Whether that means lying about her magical visions on the order of the king or helping him manipulate his son to become the kind of man he wants him to be, she’s more than willing to do whatever it takes to make sure her own position is safe. Sharp-tongued, selfish, and an inveterate liar, Violet openly despises the politics and games of the courtly world she lives in even as she recognizes that the elevated position she so enjoys is only possible because of it. As you may have guessed already, Violet’s not here to make friends, and she’s not anyone’s hero. She’s not the sort of POV character that feels entirely trustworthy and Chen leans into this by repeatedly showing us that Violet’s willing to throw anyone or anything under the proverbial bus if she has to.

Set in a seemingly benign fairytale world, the Kingdom of Avueny eventually reveals itself to have as many layers and secrets as its protagonist. From the creeping rot infecting the magical forest known as Fairywoods to the strange, horned beasts that are inexplicably roaming the land, there are plenty of dark mysteries to be solved.

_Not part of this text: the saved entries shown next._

(* ===== verification/KdsHash.v ===== *)
(** The hash table of [kds.c]: [run_hash_table] adds the integers, prints the
    table, looks every integer up, removes every integer and prints the table
    again.

    [remove_hash_table] deletes from the chain it walks along: the link it
    follows next is in the object it has just freed.  The theorems come in
    two parts: with a read of freed memory as the error it is, and with freed
    memory that keeps its contents until it is used again. *)
From S2P Require Import Prelude CInt Kernel KernelModel Hashtable.
Local Open Scope Z_scope.

Definition HASH_BITS : Z := 14.

Section program.
Context `{HH : HashApi HASH_BITS} (kmalloc_at : kheap Z → Z) (freed : Z → outcome Z).

Abbreviation st := (kern Z * hashtable)%type.

Definition print_hash_table : M st unit :=
  printk "*** Iterating and Printing Hash Table *** " [];;
  for_each (seqZ 0 (2 ^ HASH_BITS)) (λ bkt,
    (t ← container;
     for_each (chain t bkt) (λ curr, (value ← load curr; printk "Value : %d " [value])))).

Definition lookup_hash_table (number : Z) : M st unit :=
  let key := number in
  hash_for_each_possible freed id key (λ curr,
    (value ← load curr;
     (if value =? number then printk "Value looked up: %d " [value] else mret tt);;
     mret (None : option unit)));;
  mret tt.

Definition remove_hash_table (number : Z) : M st unit :=
  let key := number in
  hash_for_each_possible freed id key (λ curr,
    (value ← load curr;
     (if value =? number then
        printk "Deleting : %d " [value];; on_container (hash_del curr);; kfree curr
      else mret tt);;
     mret (None : option unit)));;
  mret tt.

Definition insert_hash_node (x : Z) : M st unit :=
  mynode ← kmalloc kmalloc_at;
  assign mynode x;;
  key ← load mynode;
  on_container (hash_add mynode key);;
  value ← load mynode;
  printk "Inserted : %d " [value].

Definition run_hash_table (int_array : list Z) : M st unit :=
  on_container (λ _, hash_init);;
  for_each int_array insert_hash_node;;
  print_hash_table;;
  for_each int_array lookup_hash_table;;
  for_each int_array remove_hash_table;;
  print_hash_table.
End program.

(** ** Lemmas *)
Section proofs.
Context `{HH : HashApi HASH_BITS} (kmalloc_at : kheap Z → Z) {HA : Allocator kmalloc_at}.
Context (freed : Z → outcome Z) (enough : ∀ h, kmalloc_at h ≠ 0).
Implicit Types (h : kheap Z) (lg : list (string * list Z)) (t : hashtable).

(** The nodes in the table are what is allocated. *)
Definition hash_rep h0 (nodes : list (Z * Z)) h t : Prop :=
  owns h0 h nodes ∧ table_rep id h t nodes.

Lemma insert_hash_ok h0 nodes h t lg x :
  hash_rep h0 nodes h t →
  ∃ p h' t', insert_hash_node kmalloc_at x (Kern h lg, t) =
      (Ret tt, (Kern h' (lg ++ [line1 "Inserted : %d " x]), t')) ∧
    hash_rep h0 ((p, x) :: nodes) h' t'.
Proof.
  intros [HO Ht]. pose proof (alloc_fresh kmalloc_at h (enough h)) as Hp.
  exists (kmalloc_at h), (<[kmalloc_at h := Some x]> h), (hash_add (kmalloc_at h) x t).
  split; [|split; [by apply owns_add|by apply (table_rep_add id)]].
  unfold insert_hash_node. rewrite new_object by done.
  do 2 (eapply bind_run; [by apply kload_ok, lookup_insert_eq|]; cbv beta; try mstep).
  done.
Qed.

Lemma insert_all_ok h0 int_array nodes h t lg :
  hash_rep h0 nodes h t →
  ∃ nodes' h' t', for_each int_array (insert_hash_node kmalloc_at) (Kern h lg, t) =
      (Ret tt, (Kern h' (lg ++ map (line1 "Inserted : %d ") int_array), t')) ∧
    hash_rep h0 nodes' h' t' ∧ map snd nodes' = rev int_array ++ map snd nodes.
Proof.
  revert nodes h t lg. induction int_array as [|x xs IH]; intros nodes h t lg HR.
  { exists nodes, h, t. by rewrite app_nil_r. }
  destruct (insert_hash_ok h0 nodes h t lg x HR) as (p & h1 & t1 & Hi & HR1).
  destruct (IH _ _ _ (lg ++ [line1 "Inserted : %d " x]) HR1) as (nodes' & h' & t' & Hf & HR' & Hv).
  exists nodes', h', t'. split; [|split; [done|]].
  - rewrite <- app_assoc in Hf. by eapply for_each_run.
  - rewrite Hv. simpl. by rewrite <- app_assoc.
Qed.

Lemma print_buckets_ok h0 nodes h t bs lg :
  hash_rep h0 nodes h t →
  for_each bs (λ bkt,
    (t ← container;
     for_each (chain t bkt) (λ curr, (value ← load curr; printk "Value : %d " [value]))))
    (Kern h lg, t) =
  (Ret tt, (Kern h (lg ++ map (line1 "Value : %d ")
     (map snd (concat (map (bucket id nodes) bs)))), t)).
Proof.
  intros [HO Ht]. revert lg. induction bs as [|b bs IH]; intros lg; [by rewrite app_nil_r|].
  eapply for_each_run.
  - mstep. rewrite (tr_chain _ _ _ _ Ht). eapply (print_objects _ h0 h nodes); [done|].
    intros pv [_ ?]%list_elem_of_filter. done.
  - rewrite IH. simpl. rewrite !map_app. by rewrite <- app_assoc.
Qed.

But when the king tells Violet to falsely prophesy a love story for Cyrus for an upcoming ball—in the hopes of stopping a complicated curse foretold by the previous Seer that threatens the destruction of the kingdom—she accidentally unleashes something much darker than she could have ever imagined. While this may sound a bit so far so seen it before, Chen deftly uses the king’s attempt to manipulate both his son and his Seer to interrogate everything from themes of colonialism and expansionism to the forced destruction of the natural world.

Violet’s messy relationship with Cyrus is another emotional axis around which this story turns, as the two struggle to trust one another after a lifetime of dislike and loathing. The two resent and dislike one another for a variety of reasons—Cyrus hates that he owes Violet his life and knows he can’t trust her loyalty, while she is well aware he plans to upend her comfortable position as soon as he has the power to do so and likely banish her from the kingdom.

Their prickly, problematic attraction to one another is obvious despite their best efforts to hide it: they both live for riling the other up, and their snarky, often combative asides have all the subtle hallmarks of boys pulling girls’ pigtails on the playground to indicate their interest in one another. Those of you who like your enemies-to-lovers romances to heavily stress the enemies part will find a lot to love here, as the two snap, snarl, and bicker through much of the novel—and betray one another for the rest of it-all while being completely incapable of denying how into one another they are.

The roller coaster feel of the story never lets up for a minute, as Violet finds solutions, discovers new problems, changes her mind about what she wants, and hurts those who try to help her by turns. As the story hurtles toward the irrevocable point in which our titular (supposed) heroine will inevitably be asked to choose between herself, the prince, and the kingdom they share—the best part is that it feels virtually impossible to know which decision Violet will make, or what kind of future she will choose.

Violet Made of Thorns is available now.